#### INSTRUCTIONS FOR THE TASK
For the entries below, repeat exactly each line starting with the one that contains "(unquote <$> ls)" and going on through the one that contains "Definition set_if (w", and no others.

#### STORED DATA
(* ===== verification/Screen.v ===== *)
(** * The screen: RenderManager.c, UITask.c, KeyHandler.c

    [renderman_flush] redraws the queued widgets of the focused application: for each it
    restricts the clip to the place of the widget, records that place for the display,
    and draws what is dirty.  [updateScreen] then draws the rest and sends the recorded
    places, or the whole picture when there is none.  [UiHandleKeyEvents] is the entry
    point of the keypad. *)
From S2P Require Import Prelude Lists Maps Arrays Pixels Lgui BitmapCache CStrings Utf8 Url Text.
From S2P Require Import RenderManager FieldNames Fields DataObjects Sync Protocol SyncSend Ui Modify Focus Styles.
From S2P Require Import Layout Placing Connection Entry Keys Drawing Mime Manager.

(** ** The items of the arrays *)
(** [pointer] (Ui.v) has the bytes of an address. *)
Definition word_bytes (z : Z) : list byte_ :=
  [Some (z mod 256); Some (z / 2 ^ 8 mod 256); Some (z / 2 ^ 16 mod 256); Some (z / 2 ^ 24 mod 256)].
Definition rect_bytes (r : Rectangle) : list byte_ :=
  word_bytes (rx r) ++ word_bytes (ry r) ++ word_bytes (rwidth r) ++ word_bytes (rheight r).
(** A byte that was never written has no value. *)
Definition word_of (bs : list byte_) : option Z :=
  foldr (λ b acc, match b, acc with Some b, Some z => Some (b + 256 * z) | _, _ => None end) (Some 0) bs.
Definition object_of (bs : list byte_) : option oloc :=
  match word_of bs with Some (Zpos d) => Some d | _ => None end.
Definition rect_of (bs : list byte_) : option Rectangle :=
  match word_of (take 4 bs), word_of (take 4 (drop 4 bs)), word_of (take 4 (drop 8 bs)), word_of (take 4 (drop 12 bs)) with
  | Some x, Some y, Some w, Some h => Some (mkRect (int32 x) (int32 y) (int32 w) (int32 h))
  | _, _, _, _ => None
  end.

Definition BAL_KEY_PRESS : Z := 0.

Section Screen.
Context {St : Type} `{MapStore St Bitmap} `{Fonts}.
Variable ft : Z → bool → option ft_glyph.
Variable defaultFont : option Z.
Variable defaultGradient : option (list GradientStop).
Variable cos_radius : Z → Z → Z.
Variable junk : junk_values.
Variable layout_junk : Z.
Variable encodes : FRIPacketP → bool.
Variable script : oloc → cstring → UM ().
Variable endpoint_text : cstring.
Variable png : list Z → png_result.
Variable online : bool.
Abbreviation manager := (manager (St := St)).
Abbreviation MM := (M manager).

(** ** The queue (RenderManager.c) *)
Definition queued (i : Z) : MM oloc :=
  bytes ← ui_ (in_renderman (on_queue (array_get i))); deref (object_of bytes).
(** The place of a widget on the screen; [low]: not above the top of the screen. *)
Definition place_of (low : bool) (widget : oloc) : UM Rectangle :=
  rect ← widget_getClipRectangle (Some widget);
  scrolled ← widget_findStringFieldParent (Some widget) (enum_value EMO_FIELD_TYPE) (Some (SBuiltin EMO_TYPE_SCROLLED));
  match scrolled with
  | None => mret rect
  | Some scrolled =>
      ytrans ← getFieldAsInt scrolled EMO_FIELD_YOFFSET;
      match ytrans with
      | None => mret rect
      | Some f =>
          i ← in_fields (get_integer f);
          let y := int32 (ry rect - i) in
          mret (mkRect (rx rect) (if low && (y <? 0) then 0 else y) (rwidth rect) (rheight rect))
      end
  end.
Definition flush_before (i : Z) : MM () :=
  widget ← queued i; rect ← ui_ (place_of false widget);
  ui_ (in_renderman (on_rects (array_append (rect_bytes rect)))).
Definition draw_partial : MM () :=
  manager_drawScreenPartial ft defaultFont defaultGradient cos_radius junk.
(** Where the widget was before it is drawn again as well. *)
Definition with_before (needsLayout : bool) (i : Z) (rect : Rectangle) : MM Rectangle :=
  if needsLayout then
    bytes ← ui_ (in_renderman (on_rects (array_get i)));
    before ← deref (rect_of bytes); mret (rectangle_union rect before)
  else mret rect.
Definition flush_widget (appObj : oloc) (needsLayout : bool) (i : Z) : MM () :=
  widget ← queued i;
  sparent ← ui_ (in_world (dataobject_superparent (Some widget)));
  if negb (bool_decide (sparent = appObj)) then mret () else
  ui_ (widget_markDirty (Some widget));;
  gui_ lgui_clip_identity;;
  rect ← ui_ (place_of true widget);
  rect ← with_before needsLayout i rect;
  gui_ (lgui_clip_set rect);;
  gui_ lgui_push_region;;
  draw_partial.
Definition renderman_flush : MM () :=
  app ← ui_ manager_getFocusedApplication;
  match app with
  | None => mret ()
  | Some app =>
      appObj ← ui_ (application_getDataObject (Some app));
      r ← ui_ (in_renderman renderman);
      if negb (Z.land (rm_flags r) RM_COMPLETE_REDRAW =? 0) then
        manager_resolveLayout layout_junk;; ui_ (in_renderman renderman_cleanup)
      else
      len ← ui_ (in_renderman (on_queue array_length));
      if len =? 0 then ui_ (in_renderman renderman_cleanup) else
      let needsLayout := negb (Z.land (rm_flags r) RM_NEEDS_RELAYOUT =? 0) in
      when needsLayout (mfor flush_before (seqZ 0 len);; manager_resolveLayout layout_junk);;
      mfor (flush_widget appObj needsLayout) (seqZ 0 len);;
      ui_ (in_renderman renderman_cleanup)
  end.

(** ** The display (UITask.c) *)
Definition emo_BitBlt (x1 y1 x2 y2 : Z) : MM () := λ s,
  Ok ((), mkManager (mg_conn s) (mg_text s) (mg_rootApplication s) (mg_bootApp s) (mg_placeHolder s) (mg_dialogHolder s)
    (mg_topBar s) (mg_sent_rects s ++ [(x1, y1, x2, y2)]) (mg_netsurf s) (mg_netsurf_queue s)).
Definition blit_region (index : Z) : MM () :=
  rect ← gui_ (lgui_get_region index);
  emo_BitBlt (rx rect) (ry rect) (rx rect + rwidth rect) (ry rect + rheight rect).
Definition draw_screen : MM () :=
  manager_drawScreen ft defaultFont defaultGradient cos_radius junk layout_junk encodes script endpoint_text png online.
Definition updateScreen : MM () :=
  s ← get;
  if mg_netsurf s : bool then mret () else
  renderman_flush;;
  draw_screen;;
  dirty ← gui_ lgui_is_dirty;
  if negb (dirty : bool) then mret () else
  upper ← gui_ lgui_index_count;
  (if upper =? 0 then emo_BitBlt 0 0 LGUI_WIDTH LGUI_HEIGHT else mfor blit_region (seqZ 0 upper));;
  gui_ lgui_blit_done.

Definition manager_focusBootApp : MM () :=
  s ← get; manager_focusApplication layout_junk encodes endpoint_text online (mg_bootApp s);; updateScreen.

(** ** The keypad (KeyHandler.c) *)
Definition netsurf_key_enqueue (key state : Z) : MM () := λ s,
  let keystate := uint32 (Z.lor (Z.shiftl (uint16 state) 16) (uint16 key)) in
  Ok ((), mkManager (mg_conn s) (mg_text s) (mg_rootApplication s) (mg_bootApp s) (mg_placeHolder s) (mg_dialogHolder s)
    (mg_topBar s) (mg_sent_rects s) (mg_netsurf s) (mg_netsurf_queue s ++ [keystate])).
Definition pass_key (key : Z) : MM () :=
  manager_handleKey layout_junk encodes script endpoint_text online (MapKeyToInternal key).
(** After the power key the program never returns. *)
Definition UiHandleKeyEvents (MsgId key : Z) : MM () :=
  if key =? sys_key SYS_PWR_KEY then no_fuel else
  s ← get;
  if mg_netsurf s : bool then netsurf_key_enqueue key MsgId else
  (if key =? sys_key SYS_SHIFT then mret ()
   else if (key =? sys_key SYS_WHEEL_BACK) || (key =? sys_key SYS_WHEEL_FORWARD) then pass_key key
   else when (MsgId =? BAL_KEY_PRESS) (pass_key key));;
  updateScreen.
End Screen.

--

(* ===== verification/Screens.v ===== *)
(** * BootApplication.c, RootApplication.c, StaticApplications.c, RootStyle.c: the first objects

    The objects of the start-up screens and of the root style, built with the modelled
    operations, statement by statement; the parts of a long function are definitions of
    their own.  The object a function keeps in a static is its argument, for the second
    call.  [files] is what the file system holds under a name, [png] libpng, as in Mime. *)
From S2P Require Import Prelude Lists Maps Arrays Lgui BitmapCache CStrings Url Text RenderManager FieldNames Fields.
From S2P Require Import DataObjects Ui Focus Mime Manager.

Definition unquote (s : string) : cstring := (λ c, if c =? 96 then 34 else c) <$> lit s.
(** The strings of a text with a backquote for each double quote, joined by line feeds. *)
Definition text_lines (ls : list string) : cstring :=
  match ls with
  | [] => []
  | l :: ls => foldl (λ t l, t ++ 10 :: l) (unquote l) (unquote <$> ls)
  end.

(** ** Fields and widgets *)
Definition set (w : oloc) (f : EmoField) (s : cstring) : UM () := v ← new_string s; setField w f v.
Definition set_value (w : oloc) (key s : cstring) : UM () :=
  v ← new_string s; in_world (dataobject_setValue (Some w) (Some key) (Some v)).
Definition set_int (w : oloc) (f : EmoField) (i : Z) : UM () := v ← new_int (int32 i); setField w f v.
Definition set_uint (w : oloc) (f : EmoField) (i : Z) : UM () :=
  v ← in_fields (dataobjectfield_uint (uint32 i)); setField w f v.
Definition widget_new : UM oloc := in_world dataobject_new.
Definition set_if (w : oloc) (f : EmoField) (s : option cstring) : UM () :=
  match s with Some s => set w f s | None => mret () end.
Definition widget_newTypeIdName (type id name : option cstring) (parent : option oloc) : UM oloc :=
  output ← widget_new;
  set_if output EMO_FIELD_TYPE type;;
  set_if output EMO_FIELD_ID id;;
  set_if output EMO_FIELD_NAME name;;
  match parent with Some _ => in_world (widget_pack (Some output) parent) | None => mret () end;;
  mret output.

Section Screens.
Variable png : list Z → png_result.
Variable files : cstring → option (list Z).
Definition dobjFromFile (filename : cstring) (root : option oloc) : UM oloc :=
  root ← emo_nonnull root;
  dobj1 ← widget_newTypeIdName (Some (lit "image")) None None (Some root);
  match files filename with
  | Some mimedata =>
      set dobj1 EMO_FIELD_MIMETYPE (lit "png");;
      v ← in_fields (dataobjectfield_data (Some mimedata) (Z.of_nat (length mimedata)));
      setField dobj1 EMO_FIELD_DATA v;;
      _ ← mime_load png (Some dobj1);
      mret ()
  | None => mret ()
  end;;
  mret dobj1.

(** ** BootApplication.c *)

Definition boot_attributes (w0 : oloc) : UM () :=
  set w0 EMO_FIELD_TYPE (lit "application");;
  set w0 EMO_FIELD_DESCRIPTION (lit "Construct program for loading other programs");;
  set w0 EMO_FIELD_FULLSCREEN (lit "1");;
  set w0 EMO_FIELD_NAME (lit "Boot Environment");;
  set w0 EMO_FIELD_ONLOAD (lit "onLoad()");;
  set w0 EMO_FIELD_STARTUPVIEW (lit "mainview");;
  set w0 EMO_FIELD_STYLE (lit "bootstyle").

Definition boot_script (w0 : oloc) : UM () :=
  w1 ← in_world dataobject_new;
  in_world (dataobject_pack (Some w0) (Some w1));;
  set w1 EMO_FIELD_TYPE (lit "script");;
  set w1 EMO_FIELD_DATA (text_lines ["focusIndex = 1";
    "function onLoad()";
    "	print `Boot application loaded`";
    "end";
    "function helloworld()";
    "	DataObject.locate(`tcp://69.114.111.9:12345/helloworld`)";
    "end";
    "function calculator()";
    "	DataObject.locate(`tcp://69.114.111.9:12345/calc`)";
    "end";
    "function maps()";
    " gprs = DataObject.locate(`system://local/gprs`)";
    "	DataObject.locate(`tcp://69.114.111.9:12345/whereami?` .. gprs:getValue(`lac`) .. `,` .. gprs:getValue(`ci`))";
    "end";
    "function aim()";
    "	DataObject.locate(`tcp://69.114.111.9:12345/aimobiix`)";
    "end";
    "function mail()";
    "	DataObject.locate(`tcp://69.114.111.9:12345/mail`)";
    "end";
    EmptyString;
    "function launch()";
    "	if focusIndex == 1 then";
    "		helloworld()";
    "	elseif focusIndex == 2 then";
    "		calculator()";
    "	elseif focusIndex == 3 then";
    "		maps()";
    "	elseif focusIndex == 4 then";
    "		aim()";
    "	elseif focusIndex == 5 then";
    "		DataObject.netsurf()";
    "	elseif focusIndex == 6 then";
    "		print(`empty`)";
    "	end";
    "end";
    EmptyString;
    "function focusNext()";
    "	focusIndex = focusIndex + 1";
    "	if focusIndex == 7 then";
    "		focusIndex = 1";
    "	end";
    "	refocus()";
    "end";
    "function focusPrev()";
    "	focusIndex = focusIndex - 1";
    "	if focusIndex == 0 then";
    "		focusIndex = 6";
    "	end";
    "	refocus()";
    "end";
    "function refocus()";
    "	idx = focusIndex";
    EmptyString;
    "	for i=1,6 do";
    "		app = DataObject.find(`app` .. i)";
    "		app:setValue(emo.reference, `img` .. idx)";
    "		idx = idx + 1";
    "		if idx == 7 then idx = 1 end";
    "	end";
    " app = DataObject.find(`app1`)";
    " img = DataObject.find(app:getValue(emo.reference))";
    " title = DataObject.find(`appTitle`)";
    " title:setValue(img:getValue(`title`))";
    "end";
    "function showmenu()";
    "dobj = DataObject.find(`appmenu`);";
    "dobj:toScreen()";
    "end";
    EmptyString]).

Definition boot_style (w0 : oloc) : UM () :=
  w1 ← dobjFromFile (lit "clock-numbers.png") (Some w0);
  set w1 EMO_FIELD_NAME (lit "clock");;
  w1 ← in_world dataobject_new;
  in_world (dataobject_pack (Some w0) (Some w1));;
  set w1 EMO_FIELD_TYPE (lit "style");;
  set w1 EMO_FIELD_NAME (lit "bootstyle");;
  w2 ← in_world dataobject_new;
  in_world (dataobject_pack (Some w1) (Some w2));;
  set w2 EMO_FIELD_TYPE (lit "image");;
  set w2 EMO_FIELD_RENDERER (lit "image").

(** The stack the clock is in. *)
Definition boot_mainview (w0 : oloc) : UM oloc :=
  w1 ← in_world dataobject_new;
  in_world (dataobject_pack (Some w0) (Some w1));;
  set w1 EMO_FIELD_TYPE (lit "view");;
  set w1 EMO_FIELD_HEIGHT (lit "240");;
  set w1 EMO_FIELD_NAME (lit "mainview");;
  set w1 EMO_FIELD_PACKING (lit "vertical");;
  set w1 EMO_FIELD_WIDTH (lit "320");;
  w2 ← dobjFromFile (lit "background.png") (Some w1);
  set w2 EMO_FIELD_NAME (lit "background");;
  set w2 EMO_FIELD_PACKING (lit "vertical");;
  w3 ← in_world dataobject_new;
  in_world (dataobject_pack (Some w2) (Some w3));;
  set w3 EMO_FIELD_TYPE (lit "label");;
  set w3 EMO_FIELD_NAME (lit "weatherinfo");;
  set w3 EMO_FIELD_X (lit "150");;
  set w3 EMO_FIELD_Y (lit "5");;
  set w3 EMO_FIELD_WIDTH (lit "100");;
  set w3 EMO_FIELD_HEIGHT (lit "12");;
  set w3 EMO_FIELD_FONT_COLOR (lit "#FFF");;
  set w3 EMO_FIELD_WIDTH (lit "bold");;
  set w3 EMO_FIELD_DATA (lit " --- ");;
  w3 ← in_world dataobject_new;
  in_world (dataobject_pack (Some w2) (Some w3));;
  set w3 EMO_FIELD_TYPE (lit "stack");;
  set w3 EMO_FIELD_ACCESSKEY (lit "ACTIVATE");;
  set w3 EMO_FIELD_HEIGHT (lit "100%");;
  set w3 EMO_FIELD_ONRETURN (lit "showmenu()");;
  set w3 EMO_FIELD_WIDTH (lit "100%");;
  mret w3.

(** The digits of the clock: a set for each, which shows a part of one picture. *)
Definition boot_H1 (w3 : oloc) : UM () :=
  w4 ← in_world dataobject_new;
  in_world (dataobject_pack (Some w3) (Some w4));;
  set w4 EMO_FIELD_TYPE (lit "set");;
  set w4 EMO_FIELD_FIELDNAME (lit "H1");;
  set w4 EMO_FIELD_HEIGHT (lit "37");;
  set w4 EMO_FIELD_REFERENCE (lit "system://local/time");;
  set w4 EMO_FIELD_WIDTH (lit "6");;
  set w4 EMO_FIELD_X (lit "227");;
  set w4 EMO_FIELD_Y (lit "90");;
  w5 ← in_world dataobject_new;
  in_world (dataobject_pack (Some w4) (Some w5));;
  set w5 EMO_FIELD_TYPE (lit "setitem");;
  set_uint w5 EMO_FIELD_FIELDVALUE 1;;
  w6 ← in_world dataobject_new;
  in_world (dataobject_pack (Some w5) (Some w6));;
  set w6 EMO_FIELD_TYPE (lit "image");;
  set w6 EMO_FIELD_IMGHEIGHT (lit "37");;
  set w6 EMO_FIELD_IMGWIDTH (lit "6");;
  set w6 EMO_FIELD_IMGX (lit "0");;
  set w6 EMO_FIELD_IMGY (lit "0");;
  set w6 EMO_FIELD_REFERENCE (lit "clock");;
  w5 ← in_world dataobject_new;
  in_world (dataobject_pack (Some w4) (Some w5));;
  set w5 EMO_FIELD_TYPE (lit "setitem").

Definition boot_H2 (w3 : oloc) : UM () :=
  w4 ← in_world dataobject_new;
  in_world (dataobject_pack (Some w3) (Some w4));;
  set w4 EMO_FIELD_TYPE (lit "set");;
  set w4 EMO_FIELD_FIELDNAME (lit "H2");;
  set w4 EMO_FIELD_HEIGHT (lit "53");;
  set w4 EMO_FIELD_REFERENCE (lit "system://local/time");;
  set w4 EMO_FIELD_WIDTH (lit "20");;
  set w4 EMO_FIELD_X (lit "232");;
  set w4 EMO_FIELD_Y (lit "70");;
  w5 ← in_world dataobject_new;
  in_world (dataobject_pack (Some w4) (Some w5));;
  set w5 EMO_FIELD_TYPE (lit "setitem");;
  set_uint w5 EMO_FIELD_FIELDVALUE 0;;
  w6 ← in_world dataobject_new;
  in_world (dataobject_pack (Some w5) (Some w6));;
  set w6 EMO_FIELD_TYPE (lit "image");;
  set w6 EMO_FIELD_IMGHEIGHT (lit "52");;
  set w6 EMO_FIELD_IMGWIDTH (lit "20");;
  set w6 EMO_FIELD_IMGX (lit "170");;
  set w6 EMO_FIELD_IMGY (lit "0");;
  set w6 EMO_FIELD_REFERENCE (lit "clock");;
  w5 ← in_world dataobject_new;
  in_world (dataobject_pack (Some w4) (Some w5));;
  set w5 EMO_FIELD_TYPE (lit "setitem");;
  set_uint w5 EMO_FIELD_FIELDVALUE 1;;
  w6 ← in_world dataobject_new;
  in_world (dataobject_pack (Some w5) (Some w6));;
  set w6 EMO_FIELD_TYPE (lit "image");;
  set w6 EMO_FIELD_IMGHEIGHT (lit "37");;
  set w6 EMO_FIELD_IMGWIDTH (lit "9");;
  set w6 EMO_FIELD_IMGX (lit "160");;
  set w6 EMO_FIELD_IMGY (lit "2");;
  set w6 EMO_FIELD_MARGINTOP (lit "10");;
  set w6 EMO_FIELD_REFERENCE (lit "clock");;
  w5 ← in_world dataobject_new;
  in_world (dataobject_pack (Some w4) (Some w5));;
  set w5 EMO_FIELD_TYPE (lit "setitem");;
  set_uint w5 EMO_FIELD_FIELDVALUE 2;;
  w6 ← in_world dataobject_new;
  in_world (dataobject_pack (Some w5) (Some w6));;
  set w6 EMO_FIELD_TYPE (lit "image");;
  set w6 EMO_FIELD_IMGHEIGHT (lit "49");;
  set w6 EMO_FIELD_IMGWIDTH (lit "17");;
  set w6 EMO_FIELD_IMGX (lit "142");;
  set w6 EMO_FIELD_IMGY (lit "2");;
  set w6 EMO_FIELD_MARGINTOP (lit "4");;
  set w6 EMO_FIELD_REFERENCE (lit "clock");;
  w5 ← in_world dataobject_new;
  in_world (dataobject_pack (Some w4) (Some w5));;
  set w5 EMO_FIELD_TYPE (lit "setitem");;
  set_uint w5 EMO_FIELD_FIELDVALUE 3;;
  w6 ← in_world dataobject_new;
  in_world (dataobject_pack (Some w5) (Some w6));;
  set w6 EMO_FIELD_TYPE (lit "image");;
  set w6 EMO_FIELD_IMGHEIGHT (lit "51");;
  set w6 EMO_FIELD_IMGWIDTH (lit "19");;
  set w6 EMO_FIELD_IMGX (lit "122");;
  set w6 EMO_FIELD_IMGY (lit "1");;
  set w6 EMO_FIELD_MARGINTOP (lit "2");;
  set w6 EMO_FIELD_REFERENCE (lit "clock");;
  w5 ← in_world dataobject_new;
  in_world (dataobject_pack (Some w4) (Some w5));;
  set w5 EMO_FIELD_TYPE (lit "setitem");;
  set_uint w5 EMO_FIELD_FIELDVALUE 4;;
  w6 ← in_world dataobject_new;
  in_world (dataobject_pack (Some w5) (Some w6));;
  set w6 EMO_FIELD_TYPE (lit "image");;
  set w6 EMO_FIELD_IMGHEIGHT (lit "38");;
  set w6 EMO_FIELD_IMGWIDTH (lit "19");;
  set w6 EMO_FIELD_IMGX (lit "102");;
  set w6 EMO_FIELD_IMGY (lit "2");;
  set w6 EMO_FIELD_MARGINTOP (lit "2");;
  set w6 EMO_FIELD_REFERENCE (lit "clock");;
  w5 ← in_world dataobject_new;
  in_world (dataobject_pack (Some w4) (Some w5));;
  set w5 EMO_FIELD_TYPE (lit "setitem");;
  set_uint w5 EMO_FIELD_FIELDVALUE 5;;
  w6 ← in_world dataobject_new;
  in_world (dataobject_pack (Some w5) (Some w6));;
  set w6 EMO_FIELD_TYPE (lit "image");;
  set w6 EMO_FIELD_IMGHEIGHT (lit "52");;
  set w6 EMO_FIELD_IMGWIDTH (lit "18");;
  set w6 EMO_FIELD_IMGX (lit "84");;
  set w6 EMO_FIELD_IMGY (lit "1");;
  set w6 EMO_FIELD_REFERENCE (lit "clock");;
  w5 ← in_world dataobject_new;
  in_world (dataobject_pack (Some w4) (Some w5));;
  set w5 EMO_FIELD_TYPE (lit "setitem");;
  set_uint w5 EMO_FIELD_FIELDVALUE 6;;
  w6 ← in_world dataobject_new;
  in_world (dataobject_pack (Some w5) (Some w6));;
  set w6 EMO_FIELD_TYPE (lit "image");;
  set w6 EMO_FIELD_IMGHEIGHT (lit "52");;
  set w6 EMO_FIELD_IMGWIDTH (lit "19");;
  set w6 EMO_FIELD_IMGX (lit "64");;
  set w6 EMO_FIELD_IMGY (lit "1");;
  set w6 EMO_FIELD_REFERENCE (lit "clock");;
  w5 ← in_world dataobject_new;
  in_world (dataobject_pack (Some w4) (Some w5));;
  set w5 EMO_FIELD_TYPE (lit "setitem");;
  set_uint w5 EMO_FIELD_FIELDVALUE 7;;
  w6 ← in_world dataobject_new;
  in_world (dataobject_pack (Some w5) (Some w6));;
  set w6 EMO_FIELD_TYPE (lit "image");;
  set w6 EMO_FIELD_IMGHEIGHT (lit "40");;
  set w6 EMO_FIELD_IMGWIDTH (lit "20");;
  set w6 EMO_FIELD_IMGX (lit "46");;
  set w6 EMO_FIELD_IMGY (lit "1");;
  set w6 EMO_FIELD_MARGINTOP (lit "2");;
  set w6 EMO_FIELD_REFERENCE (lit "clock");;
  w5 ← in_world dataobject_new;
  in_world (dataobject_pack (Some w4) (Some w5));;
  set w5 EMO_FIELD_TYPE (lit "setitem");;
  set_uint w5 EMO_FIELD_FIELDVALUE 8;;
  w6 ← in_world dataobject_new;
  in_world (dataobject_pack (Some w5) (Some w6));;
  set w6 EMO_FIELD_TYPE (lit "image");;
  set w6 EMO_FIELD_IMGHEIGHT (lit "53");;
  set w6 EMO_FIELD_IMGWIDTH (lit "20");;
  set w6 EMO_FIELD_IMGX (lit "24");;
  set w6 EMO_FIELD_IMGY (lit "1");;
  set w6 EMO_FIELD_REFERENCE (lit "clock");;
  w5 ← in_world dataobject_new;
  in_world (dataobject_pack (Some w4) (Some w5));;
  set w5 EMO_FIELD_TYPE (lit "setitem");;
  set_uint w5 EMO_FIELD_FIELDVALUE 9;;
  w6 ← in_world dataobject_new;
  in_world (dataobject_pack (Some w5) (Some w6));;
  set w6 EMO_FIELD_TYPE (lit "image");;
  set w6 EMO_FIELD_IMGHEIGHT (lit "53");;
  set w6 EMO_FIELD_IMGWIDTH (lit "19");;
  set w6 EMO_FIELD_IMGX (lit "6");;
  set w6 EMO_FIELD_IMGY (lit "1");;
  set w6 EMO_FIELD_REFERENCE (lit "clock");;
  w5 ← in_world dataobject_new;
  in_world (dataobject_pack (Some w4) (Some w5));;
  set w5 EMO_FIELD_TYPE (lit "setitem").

#### ANSWER SECTION
  | l :: ls => foldl (λ t l, t ++ 10 :: l) (unquote l) (unquote <$> ls)
  end.

(** ** Fields and widgets *)
Definition set (w : oloc) (f : EmoField) (s : cstring) : UM () := v ← new_string s; setField w f v.
Definition set_value (w : oloc) (key s : cstring) : UM () :=
  v ← new_string s; in_world (dataobject_setValue (Some w) (Some key) (Some v)).
Definition set_int (w : oloc) (f : EmoField) (i : Z) : UM () := v ← new_int (int32 i); setField w f v.
Definition set_uint (w : oloc) (f : EmoField) (i : Z) : UM () :=
  v ← in_fields (dataobjectfield_uint (uint32 i)); setField w f v.
Definition widget_new : UM oloc := in_world dataobject_new.
Definition set_if (w : oloc) (f : EmoField) (s : option cstring) : UM () :=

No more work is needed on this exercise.